#### Exercise brief:
Every line of the following records that includes "seen" should be copied.

#### Entries shown:
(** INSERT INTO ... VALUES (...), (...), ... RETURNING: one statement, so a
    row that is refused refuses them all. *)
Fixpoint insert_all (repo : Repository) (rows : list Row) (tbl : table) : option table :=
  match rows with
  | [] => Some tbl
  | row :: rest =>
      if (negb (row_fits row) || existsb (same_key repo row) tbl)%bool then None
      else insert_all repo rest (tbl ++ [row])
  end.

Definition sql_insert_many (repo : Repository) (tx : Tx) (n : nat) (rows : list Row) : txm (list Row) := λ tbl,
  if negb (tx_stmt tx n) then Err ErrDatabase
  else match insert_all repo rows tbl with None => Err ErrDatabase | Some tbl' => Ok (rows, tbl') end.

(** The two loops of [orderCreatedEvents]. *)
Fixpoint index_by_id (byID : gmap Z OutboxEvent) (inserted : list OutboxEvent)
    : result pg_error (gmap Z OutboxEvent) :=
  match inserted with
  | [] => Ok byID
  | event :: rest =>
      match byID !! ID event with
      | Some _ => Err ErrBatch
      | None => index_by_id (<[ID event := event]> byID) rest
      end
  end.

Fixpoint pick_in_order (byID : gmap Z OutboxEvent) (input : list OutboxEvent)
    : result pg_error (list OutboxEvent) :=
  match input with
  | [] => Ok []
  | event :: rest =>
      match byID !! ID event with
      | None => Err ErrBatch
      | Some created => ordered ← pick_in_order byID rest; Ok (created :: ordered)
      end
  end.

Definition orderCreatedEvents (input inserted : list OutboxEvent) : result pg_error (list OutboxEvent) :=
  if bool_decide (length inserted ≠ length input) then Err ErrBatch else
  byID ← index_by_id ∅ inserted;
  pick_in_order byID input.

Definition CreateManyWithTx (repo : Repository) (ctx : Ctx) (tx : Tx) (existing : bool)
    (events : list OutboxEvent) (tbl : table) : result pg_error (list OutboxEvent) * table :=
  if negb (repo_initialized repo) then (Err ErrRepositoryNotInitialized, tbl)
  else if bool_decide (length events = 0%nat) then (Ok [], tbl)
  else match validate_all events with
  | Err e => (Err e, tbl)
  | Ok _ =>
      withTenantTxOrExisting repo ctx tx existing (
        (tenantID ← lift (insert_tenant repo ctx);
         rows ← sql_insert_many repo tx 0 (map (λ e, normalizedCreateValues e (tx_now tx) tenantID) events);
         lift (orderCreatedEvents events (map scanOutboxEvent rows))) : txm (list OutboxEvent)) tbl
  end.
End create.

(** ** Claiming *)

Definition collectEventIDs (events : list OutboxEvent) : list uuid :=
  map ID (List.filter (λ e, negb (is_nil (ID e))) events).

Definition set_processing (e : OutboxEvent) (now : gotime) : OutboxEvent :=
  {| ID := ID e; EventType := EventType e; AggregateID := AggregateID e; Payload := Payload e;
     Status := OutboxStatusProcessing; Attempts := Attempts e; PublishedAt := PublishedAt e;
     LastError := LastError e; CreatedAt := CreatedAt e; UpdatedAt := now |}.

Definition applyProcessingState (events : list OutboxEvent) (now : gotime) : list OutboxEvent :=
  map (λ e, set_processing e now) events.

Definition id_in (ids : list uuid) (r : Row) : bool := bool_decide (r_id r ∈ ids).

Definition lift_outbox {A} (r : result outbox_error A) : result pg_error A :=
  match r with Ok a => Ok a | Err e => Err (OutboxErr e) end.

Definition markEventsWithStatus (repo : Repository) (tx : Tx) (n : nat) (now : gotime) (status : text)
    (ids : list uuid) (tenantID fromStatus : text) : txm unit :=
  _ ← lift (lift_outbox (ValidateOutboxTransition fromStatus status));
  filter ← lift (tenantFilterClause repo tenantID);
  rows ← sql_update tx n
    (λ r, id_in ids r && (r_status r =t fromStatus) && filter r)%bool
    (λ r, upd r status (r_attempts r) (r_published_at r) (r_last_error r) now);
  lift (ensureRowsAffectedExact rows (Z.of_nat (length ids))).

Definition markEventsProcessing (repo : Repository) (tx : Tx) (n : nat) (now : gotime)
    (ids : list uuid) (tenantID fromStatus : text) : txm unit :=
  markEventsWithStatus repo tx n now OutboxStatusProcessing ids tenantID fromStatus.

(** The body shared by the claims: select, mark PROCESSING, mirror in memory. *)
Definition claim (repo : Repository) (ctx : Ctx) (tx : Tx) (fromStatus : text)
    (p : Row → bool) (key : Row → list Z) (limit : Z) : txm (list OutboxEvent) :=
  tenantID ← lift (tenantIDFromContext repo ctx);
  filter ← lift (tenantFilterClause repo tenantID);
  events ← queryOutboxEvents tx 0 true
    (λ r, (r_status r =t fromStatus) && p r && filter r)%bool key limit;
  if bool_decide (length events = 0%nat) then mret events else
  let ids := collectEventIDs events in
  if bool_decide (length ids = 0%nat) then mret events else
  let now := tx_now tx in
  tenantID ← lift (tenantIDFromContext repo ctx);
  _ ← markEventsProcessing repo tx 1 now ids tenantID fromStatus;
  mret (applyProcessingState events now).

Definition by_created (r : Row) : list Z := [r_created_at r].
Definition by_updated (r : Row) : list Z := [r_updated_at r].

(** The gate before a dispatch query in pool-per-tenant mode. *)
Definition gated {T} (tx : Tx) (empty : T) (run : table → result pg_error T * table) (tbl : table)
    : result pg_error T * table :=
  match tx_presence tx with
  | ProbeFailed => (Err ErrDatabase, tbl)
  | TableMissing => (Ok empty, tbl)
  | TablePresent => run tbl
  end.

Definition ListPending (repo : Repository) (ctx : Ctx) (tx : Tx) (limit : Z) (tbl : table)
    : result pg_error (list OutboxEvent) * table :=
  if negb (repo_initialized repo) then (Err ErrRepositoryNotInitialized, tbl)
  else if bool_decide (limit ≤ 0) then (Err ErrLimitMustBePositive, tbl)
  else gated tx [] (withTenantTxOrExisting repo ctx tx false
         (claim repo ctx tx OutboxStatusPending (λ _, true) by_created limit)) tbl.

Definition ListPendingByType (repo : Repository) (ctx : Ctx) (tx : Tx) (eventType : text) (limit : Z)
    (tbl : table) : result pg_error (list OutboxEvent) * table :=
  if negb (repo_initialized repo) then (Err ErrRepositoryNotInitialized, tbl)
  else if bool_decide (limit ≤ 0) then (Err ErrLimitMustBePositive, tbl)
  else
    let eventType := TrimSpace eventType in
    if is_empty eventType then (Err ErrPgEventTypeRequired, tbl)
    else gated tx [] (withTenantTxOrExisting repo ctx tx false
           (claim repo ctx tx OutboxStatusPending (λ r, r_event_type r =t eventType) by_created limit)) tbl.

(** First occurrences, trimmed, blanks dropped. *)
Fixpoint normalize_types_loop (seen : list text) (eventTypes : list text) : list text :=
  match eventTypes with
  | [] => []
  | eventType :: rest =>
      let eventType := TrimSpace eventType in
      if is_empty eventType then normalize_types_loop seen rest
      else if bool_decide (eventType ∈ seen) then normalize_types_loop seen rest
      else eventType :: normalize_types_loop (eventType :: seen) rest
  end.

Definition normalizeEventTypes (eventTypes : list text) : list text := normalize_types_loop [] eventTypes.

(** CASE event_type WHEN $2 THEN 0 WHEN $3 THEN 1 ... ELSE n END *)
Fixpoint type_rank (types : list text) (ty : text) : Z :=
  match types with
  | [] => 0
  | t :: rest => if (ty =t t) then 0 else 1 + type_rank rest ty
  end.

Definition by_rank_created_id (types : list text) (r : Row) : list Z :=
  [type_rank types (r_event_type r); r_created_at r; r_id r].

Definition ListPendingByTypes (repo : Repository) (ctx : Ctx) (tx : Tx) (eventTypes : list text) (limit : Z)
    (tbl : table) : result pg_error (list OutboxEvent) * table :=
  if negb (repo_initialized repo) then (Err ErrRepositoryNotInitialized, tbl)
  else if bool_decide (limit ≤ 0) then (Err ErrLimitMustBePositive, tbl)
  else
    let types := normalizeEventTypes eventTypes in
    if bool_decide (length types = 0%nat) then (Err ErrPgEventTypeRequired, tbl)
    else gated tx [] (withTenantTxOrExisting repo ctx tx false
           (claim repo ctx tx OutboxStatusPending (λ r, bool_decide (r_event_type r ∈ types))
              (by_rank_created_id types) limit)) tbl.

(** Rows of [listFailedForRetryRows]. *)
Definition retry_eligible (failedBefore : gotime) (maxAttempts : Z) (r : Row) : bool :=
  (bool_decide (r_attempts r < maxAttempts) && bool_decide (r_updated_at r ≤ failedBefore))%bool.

---

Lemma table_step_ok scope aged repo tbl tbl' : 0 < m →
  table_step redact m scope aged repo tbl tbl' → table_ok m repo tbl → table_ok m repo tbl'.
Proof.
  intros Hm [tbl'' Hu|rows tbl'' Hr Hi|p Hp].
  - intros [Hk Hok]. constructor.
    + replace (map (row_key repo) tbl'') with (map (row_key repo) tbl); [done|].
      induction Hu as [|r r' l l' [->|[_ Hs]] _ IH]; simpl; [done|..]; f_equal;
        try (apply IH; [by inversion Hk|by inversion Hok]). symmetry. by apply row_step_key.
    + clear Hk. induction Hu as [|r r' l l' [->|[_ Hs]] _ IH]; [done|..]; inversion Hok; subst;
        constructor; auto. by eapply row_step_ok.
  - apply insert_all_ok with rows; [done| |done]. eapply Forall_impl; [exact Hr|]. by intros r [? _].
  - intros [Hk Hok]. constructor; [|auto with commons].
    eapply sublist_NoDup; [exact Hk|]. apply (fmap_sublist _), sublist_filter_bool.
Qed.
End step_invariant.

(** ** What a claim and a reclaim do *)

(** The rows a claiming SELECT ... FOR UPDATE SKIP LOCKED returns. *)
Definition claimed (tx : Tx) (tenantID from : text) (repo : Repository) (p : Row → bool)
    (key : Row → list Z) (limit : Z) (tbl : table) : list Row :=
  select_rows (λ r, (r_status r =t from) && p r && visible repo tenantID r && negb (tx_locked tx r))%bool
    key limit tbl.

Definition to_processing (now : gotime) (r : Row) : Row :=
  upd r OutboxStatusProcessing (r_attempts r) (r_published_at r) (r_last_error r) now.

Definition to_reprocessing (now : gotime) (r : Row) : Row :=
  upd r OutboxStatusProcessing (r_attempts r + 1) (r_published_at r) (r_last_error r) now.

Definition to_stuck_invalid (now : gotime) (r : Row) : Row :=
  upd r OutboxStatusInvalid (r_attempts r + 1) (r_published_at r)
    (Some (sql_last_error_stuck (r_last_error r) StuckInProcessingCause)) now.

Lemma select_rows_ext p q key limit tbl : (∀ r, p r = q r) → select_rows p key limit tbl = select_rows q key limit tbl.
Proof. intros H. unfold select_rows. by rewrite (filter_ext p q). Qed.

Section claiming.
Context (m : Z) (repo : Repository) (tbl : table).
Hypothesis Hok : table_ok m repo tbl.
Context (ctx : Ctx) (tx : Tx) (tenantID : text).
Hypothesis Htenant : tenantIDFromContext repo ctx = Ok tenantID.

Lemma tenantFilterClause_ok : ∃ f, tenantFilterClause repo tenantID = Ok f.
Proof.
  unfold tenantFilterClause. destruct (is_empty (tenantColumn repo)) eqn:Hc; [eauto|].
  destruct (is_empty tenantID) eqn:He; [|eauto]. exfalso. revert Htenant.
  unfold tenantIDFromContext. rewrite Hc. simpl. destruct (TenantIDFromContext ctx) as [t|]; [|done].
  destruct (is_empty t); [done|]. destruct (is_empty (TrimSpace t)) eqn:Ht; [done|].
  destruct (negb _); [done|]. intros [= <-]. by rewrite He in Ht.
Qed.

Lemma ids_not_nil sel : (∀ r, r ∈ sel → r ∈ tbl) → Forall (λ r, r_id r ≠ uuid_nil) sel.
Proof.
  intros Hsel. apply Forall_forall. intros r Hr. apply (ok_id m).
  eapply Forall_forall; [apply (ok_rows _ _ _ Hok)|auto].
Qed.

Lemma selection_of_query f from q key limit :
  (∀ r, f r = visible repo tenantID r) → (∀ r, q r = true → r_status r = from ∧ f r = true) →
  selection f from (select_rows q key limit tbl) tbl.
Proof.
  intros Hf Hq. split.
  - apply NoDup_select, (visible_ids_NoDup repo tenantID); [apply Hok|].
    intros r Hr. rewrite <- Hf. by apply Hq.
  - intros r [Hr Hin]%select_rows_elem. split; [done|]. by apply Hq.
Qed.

#### Exercise answer:
Fixpoint normalize_types_loop (seen : list text) (eventTypes : list text) : list text :=
      if is_empty eventType then normalize_types_loop seen rest
      else if bool_decide (eventType ∈ seen) then normalize_types_loop seen rest
      else eventType :: normalize_types_loop (eventType :: seen) rest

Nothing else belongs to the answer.